The third option—and the focus of this study—is deep margin elevation (DME). Also known as proximal box elevation or cervical margin relocation, this nonsurgical technique uses a direct restoration placed only at the deep apical portion of the preparation to elevate the margin to a more coronal and more conducive position for final restoration fabrication and cementation.19 Also referred to as the open sandwich technique, DME leaves the direct restoration exposed to the oral environment. This additional interface of direct restoration has the potential for leakage, and there are concerns that an increased failure rate may be associated with this technique.7 While a lot of literature has used resin composite as the direct restorative material to margin elevate beneath all-ceramic indirect restorations,3,7,20,21 some recent literature has advocated the use of glass ionomer (GI) or resin-modified glass ionomer (RMGI) to elevate deep margins.18,22 Traditional GIs are a mixture of alumino-fluoro-silicate glass particles and polyalkenoic acid. They set as a result of a chemical reaction on mixing that requires water to facilitate ionic exchange.23 Hence, they perform well in humid environments, such as a deep subgingival preparation in damp, tubular dentin.24 RMGIs have a photopolymerizable resin in addition to the traditional GI formulation.25 RMGI has better physical properties, including increased cohesive strength, in addition to the high compressive strength of traditional GI. RMGI also has increased polishability and esthetic results due to decreased filler particle size.26
GI/RMGI restorative materials have several material characteristics that would lend them to be potentially a better restorative material for use in DME than traditional or flowable resin composites.
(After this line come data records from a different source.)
(** C34 No starvation in a closed queue of the fair class: on a CPU whose run queue holds
    live tasks of the fair class only, while no other task joins it, a queued task whose
    vruntime has not reached the end of the clock is picked within [lag + 1] turns of the
    scheduler loop, however long the other tasks run in their turns and whether they
    suspend or block; none of the turns panics. *)
Theorem cfs_no_starvation hart ts (m : machine (Qc := Qc) (Qd := Qd)) l k0 r0 :
  fair_at hart (sched m) l → (k0, r0) ∈ l → (k_vruntime k0 < U64_MAX)%Z →
  lag (k_vruntime k0) r0 l < length ts →
  turns_until hart r0 ts m = Some true.
Proof. intros Hf Hin Hk Hlag. apply wp_eq. by apply (wp_turns_until hart ts m l k0). Qed.
End props.

(** Threads 1 and 2 are queued on CPU 0 with the same vruntime; the lag of thread 2 is
    one unit, so two turns are enough. *)
Definition demo_machine : ProcessorProps.MachTree :=
  MkMachine (MkSys CfsProps.demo2.1 [MkRq (with_cfs CfsProps.demo2.2 RunQueue.new) RqView_new; MkRq RunQueue.new RqView_new] []) (λ _, None).

Lemma demo_fair : fair_at 0 (sched demo_machine) CfsProps.demo_entries.
Proof.
  eexists. split; [reflexivity|]. split.
  - exists []. split_and!; [apply dl_inv_new|apply rt_inv_new|apply CfsProps.demo2_inv|done].
  - repeat constructor; by vm_compute.
Qed.

Lemma cfs_no_starvation_witness : turns_until 0 2 [(10, 20, false); (20, 30, true)]%Z demo_machine = Some true.
Proof.
  apply (cfs_no_starvation 0 [(10, 20, false); (20, 30, true)]%Z demo_machine CfsProps.demo_entries (MkCfsKey 5 1 2) 2).
  - apply demo_fair.
  - right. left.
  - reflexivity.
  - vm_compute. lia.
Defined.

End FairnessProps.
Lemma requeue_futex_waiters_spec hart s L fx sk dk wc rc :
  sys_inv s L → (0 < ncpu s)%nat → futex_inv fx →
  ∃ s' L' fx', requeue_futex_waiters hart s fx sk dk wc rc true =
      Some (Some (length (take wc (waiting fx sk)) + length (take rc (drop wc (waiting fx sk))))%nat, s', fx') ∧
    woke s s' L' fx' (take wc (waiting fx sk)) ∧ futex_inv fx' ∧
    ∀ k, waiting fx' k = requeued sk dk wc rc (waiting fx) k.
Proof.
  intros Hs Hn Hi. destruct (requeue_section_spec fx sk dk wc rc Hi) as [_ (fx' & Heq & Hi' & _ & _ & Hw)].
  unfold requeue_futex_waiters. rewrite Heq.
  destruct (wp_elim _ _ (wp_wake_waiters hart s L fx' (take wc (waiting fx sk)) Hs Hn)) as (s' & -> & L' & Hwk).
  by exists s', L', fx'.
Qed.
End wake.
Lemma futex_requeue_safe env hart s L fx uaddr cmd op val timeout uaddr2 val3 :
  sys_inv s L → (0 < ncpu s)%nat → futex_inv fx →
  ∃ x s' L' fx', futex_requeue env hart s fx uaddr cmd op val timeout uaddr2 val3 = Some (x, s', fx') ∧
    branch_ok s fx x s' L' fx'.
Proof.
  intros Hs Hn Hi. unfold futex_requeue. set (private := negb (Z.land op _ =? 0)).
  destruct (_ || _); [by eapply branch_return|]. destruct (uaddr2 =? 0); [by eapply branch_return|].
  destruct (negb (Z.land uaddr2 3 =? 0)); [by eapply branch_return|]. destruct (_ && _); [by eapply branch_return|].
  destruct (key_of env uaddr private) as [sk|]; [|by eapply branch_return].
  destruct (key_of env uaddr2 private) as [dk|]; [|by eapply branch_return].
  set (wc := Z.to_nat (Z.max val 0)). set (rc := Z.to_nat (as_signed timeout)). set (same := _ || _).
  assert (∀ fx1 (c : bool), futex_inv fx1 → same_waiters fx1
    (let f := retire_by_key fx1 sk in if c then retire_by_key f dk else f)) as Htail.
  { intros fx1 c Hi1. pose proof (retire_by_key_spec fx1 sk Hi1) as H1. destruct c; [|done].
    eapply same_waiters_trans; [exact H1|]. by apply retire_by_key_spec, H1. }
  destruct same.
  - destruct (requeue_futex_waiters_spec hart s L fx sk dk wc rc Hs Hn Hi) as (s' & L' & fx1 & -> & (Hs' & Hn' & _) & Hi1 & _).
    simpl. destruct (Htail fx1 (0 <? as_signed timeout) Hi1) as (Hi2 & _). do 4 eexists. split; [done|].
    split_and!; [done|done|done|lia].
  - destruct (requeue_section_spec fx sk dk wc rc Hi) as [(fx1 & Heq & Hsw) _]. unfold requeue_futex_waiters. rewrite Heq.
    simpl. pose proof (Htail fx1 (0 <? as_signed timeout) (proj1 Hsw)) as Hsw2. do 4 eexists. split; [done|].
    split_and!; [done|done|apply Hsw2|]. intros _. split; [done|]. by eapply same_waiters_trans.
Qed.
(** The half up to the sleep. *)
Lemma sys_futex_enter env hart s L sq fx r uaddr op val timeout uaddr2 val3 :
  sys_inv s L → (0 < ncpu s)%nat → futex_inv fx → state (tasks s r) = Running →
  ∃ o s' sq' fx' L', sys_futex env hart s sq fx r uaddr op val timeout uaddr2 val3 = Some (o, s', sq', fx') ∧
    sys_inv s' L' ∧ futex_inv fx' ∧
    ∀ x, o = Return x → x < 0 → s' = s ∧ sq' = sq ∧ same_waiters fx fx'.
Proof.
  intros Hs Hn Hi Hr. pose proof (same_waiters_refl fx Hi) as Hsame. unfold sys_futex.
  destruct (uaddr =? 0); [by exists (fail EFAULT), s, sq, fx, L|].
  destruct (negb _); [by exists (fail EINVAL), s, sq, fx, L|]. set (cmd := Z.land op FUTEX_CMD_MASK).
  destruct (_ || _).
  { unfold futex_wait. destruct (futex_wait_prepare _ _ _ _ _ _ _) as [e|[[key b] dl]]; [by exists (fail e), s, sq, fx, L|].
    unfold block_current_on_futex_if. destruct (bool_decide _); simpl.
    - destruct (enqueue_section fx r key b) as [[w q] fx'] eqn:He.
      destruct (enqueue_section_spec _ _ _ _ _ _ _ Hi He) as (Hi' & _).
      eexists (Sleeps w q key dl), _, _, fx', L. split; [reflexivity|]. split_and!; [|done|done].
      apply sys_inv_task; [done| |done]. intros _. by rewrite Hr.
    - destruct (refuse_section_spec fx key Hi) as (Hi' & Hw). eexists _, s, sq, _, L. split; [reflexivity|]. by split_and!. }
  assert (∀ m : option (Z * sys * futex), (∃ x s' L' fx', m = Some (x, s', fx') ∧ branch_ok s fx x s' L' fx') →
    ∃ o s' sq' fx' L', ('(res, s, fx) ← m; Some (Return res, s, sq, fx)) = Some (o, s', sq', fx') ∧
      sys_inv s' L' ∧ futex_inv fx' ∧ ∀ x, o = Return x → x < 0 → s' = s ∧ sq' = sq ∧ same_waiters fx fx') as Hm.
  { intros m (x & s' & L' & fx' & -> & (Hs' & _ & Hi' & Herr)). exists (Return x), s', sq, fx', L'. split; [done|].
    split_and!; [done..|]. intros y [= <-] Hx. destruct (Herr Hx). done. }
  apply Hm. destruct (_ || _); [by apply (futex_wake_safe env hart s L)|].
  destruct (_ || _); [by apply (futex_requeue_safe env hart s L)|].
  destruct (_ =? _); [by apply (futex_wake_op_safe env hart s L)|]. by eapply branch_return.
Qed.
End safe.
First, the coefficient of thermal expansion of GIs is closest to dentinal tissues; thus, thermal stresses over time have less effect on the marginal interface, resulting in less microleakage.27 Second, as mentioned above, the hydrophilic nature of GIs is better for bonding in deep dentin, which will be damp due to the amount of dentinal tubules present.24 Third, in areas with no enamel for resin bonding, GIs form a strong chemical bond to tooth structure via chelation. Ionic bonds form between carboxyl groups of the polyalkenoic acid and the hydroxyapatite.28 This bond matures over the weeks after placement, increasing in strength. Fourth, GIs have a low modulus of elasticity, a relative “flexibility” that lessens internal stress and stiffness after cure, helping to prevent debonding.29 The low modulus of elasticity allows the restoration to act as a stress-absorbing layer, relieving contraction stresses and improving marginal integrity.30 On the other hand, resin composite’s high polymerization shrinkage and higher modulus of elasticity increase the likelihood of marginal leakage following curing.11 Finally, GIs release fluoride and can also be recharged by topical fluoride.31,32 In deep subgingival areas more prone to secondary caries, fluoride-releasing materials pass fluoride across the marginal gap to the tooth structure, forming fluorapatite.33 As described by Featherstone,34 fluoride prevents caries in three ways: inhibiting bacterial metabolism, inhibiting demineralization, and enhancing remineralization—all three important tasks in the subgingival environment. There are several properties of GI/RMGI that are less ideal when compared to resin composite, including a less polishable surface as well as higher solubility rates. Despite these qualities, GI/RMGI restorations remain clinically acceptable for use.3
As demonstrated, DME is a conservative and efficient restorative technique used when restoration margins are deep subgingival, likely beyond the CEJ. While GI restorations seem to have many characteristics that would be beneficial in the subgingival environment, there is little literature regarding GI’s use in DME. Therefore, the purpose of this study is to evaluate the effect of DME with GI/RMGI on the structural and marginal integrity of CAD/CAM–fabricated ceramic inlays.
METHODS AND MATERIALS
Study Design
This laboratory study assessed both structural and marginal integrity of CAD/CAM–fabricated ceramic inlays. Independent variables consisted of 1) gingival margin position (enamel and cementum) and 2) margin elevation restorative material (GI and RMGI). Dependent variables, or outcomes, were structural and marginal integrity, assessed by visualizing any fracture of the feldspathic ceramic inlays or gaps in the marginal resin cement interface. Power analysis was used to determine a sample size of 10 per group and could identify a difference of 20% in the risk of structural and marginal integrity compromise between the experimental groups.
Specimen Preparation
Forty noncarious, unrestored extracted deidentified human third molars were acquired from the National Institute for Dental and Craniofacial Research (NIDCR). Any remaining biologic debris and potential contaminants were removed, and the teeth were stored in 0.5% chloramine T (Sigma-Aldrich, St Louis, MO, USA) at 4°C. Twenty-four hours prior to tooth preparation, all specimens were transferred to deionized water at 4°C. After preparation and restoration placement, the teeth were maintained in deionized water until they were thermomechanically loaded.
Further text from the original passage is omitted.